### TASK ITEM
Only a number is wanted: how many lines of the entries include the string "Errno"?
BEGIN
(** C10 (as implemented). On a path whose whole name is [.yaml] or [.yml],
    [is_yaml_file] is false: the name has no suffix.  Neither loop body
    records anything for an entry of that name, and no result of a
    recursive scan holds such a path; the scan returns a result unless it
    lets through an exception that is not an [OSError]. *)
Theorem dotfile_yaml_entry_never_selected (p : Path) :
  PurePath.name p = ".yaml" \/ PurePath.name p = ".yml" ->
  is_yaml_file p = false
  /\ (forall fs st, fst (recursive_body fs p st) = st)
  /\ (forall fs st, fst (top_level_body fs p st) = st)
  /\ (forall fs options, recursive options = true ->
        (exists r, scan_directory fs options = Returned r /\ p ∉ files r)
        \/ escapes fs options).
Proof.
  intros Hname. pose proof (dotfile_not_yaml p Hname) as Hno.
  split; [exact Hno|]. split; [|split].
  - intros fs st. rewrite recursive_body_spec. unfold select_recursive.
    destruct (List.existsb _ _); [reflexivity|].
    destruct (is_symlink fs p) as [[]|e]; try reflexivity.
    destruct (is_file fs p) as [[]|e]; rewrite ?Hno; reflexivity.
  - intros fs st. rewrite top_level_body_spec. unfold select_top_level.
    destruct (is_file fs p) as [[]|e]; rewrite ?Hno; reflexivity.
  - intros fs options Hrec.
    destruct (scan_directory_cases fs options) as [(r & Hr)|Hesc]; [left|now right].
    exists r. split; [exact Hr|]. intros H.
    apply (recursive_scan_files_are_yaml fs options r Hrec Hr) in H. congruence.
Qed.

(** ** The scenarios of the specification *)

Example scenario_A :
  scan_directory fs_flat (options_for ["r"] false)
  = Returned {| files := [["r"; "app1.yaml"]; ["r"; "app2.yml"]]; errors := [] |}.
Proof. vm_compute. reflexivity. Qed.

Example scenario_B :
  scan_directory fs_nested (options_for ["r"] true)
  = Returned {| files := [["r"; "app1.yaml"];
                          ["r"; "cluster1"; "app2.yaml"];
                          ["r"; "cluster1"; "production"; "app3.yml"]];
                errors := [] |}.
Proof. vm_compute. reflexivity. Qed.

Example scenario_C :
  scan_directory fs_nested (options_for ["r"] false)
  = Returned {| files := [["r"; "app1.yaml"]]; errors := [] |}.
Proof. vm_compute. reflexivity. Qed.

Example scenario_D :
  scan_directory fs_denied (options_for ["r"] false)
  = Returned {| files := [];
                errors := [(["r"],
                  "Permission denied: [Errno 13] Permission denied: '/r'")] |}.
Proof. vm_compute. reflexivity. Qed.

(** The same root directory in recursive mode: [rglob] absorbs the error. *)
Example scenario_D_recursive :
  scan_directory fs_denied (options_for ["r"] true)
  = Returned {| files := []; errors := [] |}.
Proof. vm_compute. reflexivity. Qed.

Example scenario_E :
  scan_directory fs_cycle (options_for ["r"] true)
  = Returned {| files := [["r"; "a.yaml"]; ["r"; "sub"; "b.yml"]]; errors := [] |}.
Proof. vm_compute. reflexivity. Qed.

(** A failure two levels down: the error is attached to [/r], the files seen
    before it are kept, and [/r/z] is never listed. *)
Example deep_fault_aborts :
  scan_directory fs_deep_fault (options_for ["r"] true)
  = Returned {| files := [["r"; "a.yaml"]; ["r"; "bad"; "b.yaml"]];
                errors := [(["r"],
                  "OS error: [Errno 5] Input/output error: '/r/bad/worse'")] |}.
Proof. vm_compute. reflexivity. Qed.

(** [test_permission_errors_with_partial_results]: the directory without
    permissions is passed over in silence and the file beside it is found. *)
Example restricted_directory_skipped :
  scan_directory fs_restricted (options_for ["r"] true)
  = Returned {| files := [["r"; "accessible"; "app1.yaml"]]; errors := [] |}.
Proof. vm_compute. reflexivity. Qed.

(** A link whose target cannot be stat'ed ends the descent at its place in
    the directory: [/r/a] was searched before it, [/r/z] is not, and nothing
    is reported. *)
Example denied_link_ends_descent :
  scan_directory fs_link_denied (options_for ["r"] true)
  = Returned {| files := [["r"; "a"; "a.yaml"]]; errors := [] |}.
Proof. vm_compute. reflexivity. Qed.

(** A walk that exceeds the recursion limit: the exception is not caught. *)
Example too_deep_walk_raises :
  scan_directory fs_too_deep (options_for ["r"] true)
  = Raised (Exn RecursionError "maximum recursion depth exceeded").
Proof. vm_compute. reflexivity. Qed.

(** ** The hidden-directory check *)

Lemma proper_prefix_elem_of (q r : Path) :
  r <> [] -> q ∈ PurePath.proper_prefixes (q ++ r).
Proof.
  intros Hr. induction q as [|c q IH]; simpl.
  - destruct r; [congruence | left].
  - right. apply list_elem_of_fmap. exists q. auto.
Qed.

(** The check looks at every ancestor of the absolute path: a hidden
    component of the root directory's own path excludes every entry. *)
Lemma hidden_root_component_excludes (d rel : Path) (c : string) :
  c ∈ d -> startswith c "." = true -> rel <> [] ->
  List.existsb is_hidden_directory (PurePath.parents (d ++ rel)) = true.
Proof.
  intros Hc Hdot Hrel.
  apply list_elem_of_split in Hc as (d1 & d2 & ->).
  apply existsb_exists. exists (d1 ++ [c]). split.
  - unfold PurePath.parents. apply in_rev. rewrite rev_involutive.
    apply list_elem_of_In.
    replace ((d1 ++ c :: d2) ++ rel) with ((d1 ++ [c]) ++ (d2 ++ rel))
      by (rewrite <- !app_assoc; reflexivity).
    apply proper_prefix_elem_of. destruct d2; [exact Hrel | discriminate].
  - unfold is_hidden_directory, PurePath.name. rewrite last_last. exact Hdot.
Qed.

(** A recursive scan of a directory whose own path has a hidden component
    reports no file at all. *)
Lemma hidden_root_recursive_scan_empty (fs : node) (options : ScanOptions) (c : string)
    (r : ScanResult) :
  recursive options = true ->
  c ∈ input_dir options -> startswith c "." = true ->
  scan_directory fs options = Returned r -> files r = [].
Proof.
  intros Hrec Hc Hdot Hr.
  destruct (scan_directory_files fs options r Hr) as (_ & _ & Hf).
  destruct (files r) as [|f fl]; [reflexivity|]. exfalso.
  destruct (Hf f) as (item & Hi & Hsel & _); [left|].
  unfold traversal in Hi. unfold selects in Hsel. rewrite Hrec in Hi, Hsel.
  apply rglob_reaches in Hi as (real & l & entries & rel & child & _ & -> & Hreach).
  apply select_recursive_true in Hsel as (Hhid & _).
  rewrite (hidden_root_component_excludes _ _ c Hc Hdot (reaches_nonempty _ _ _ Hreach))
    in Hhid.
  discriminate Hhid.
Qed.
END
### ANSWER FOR THE TASK
2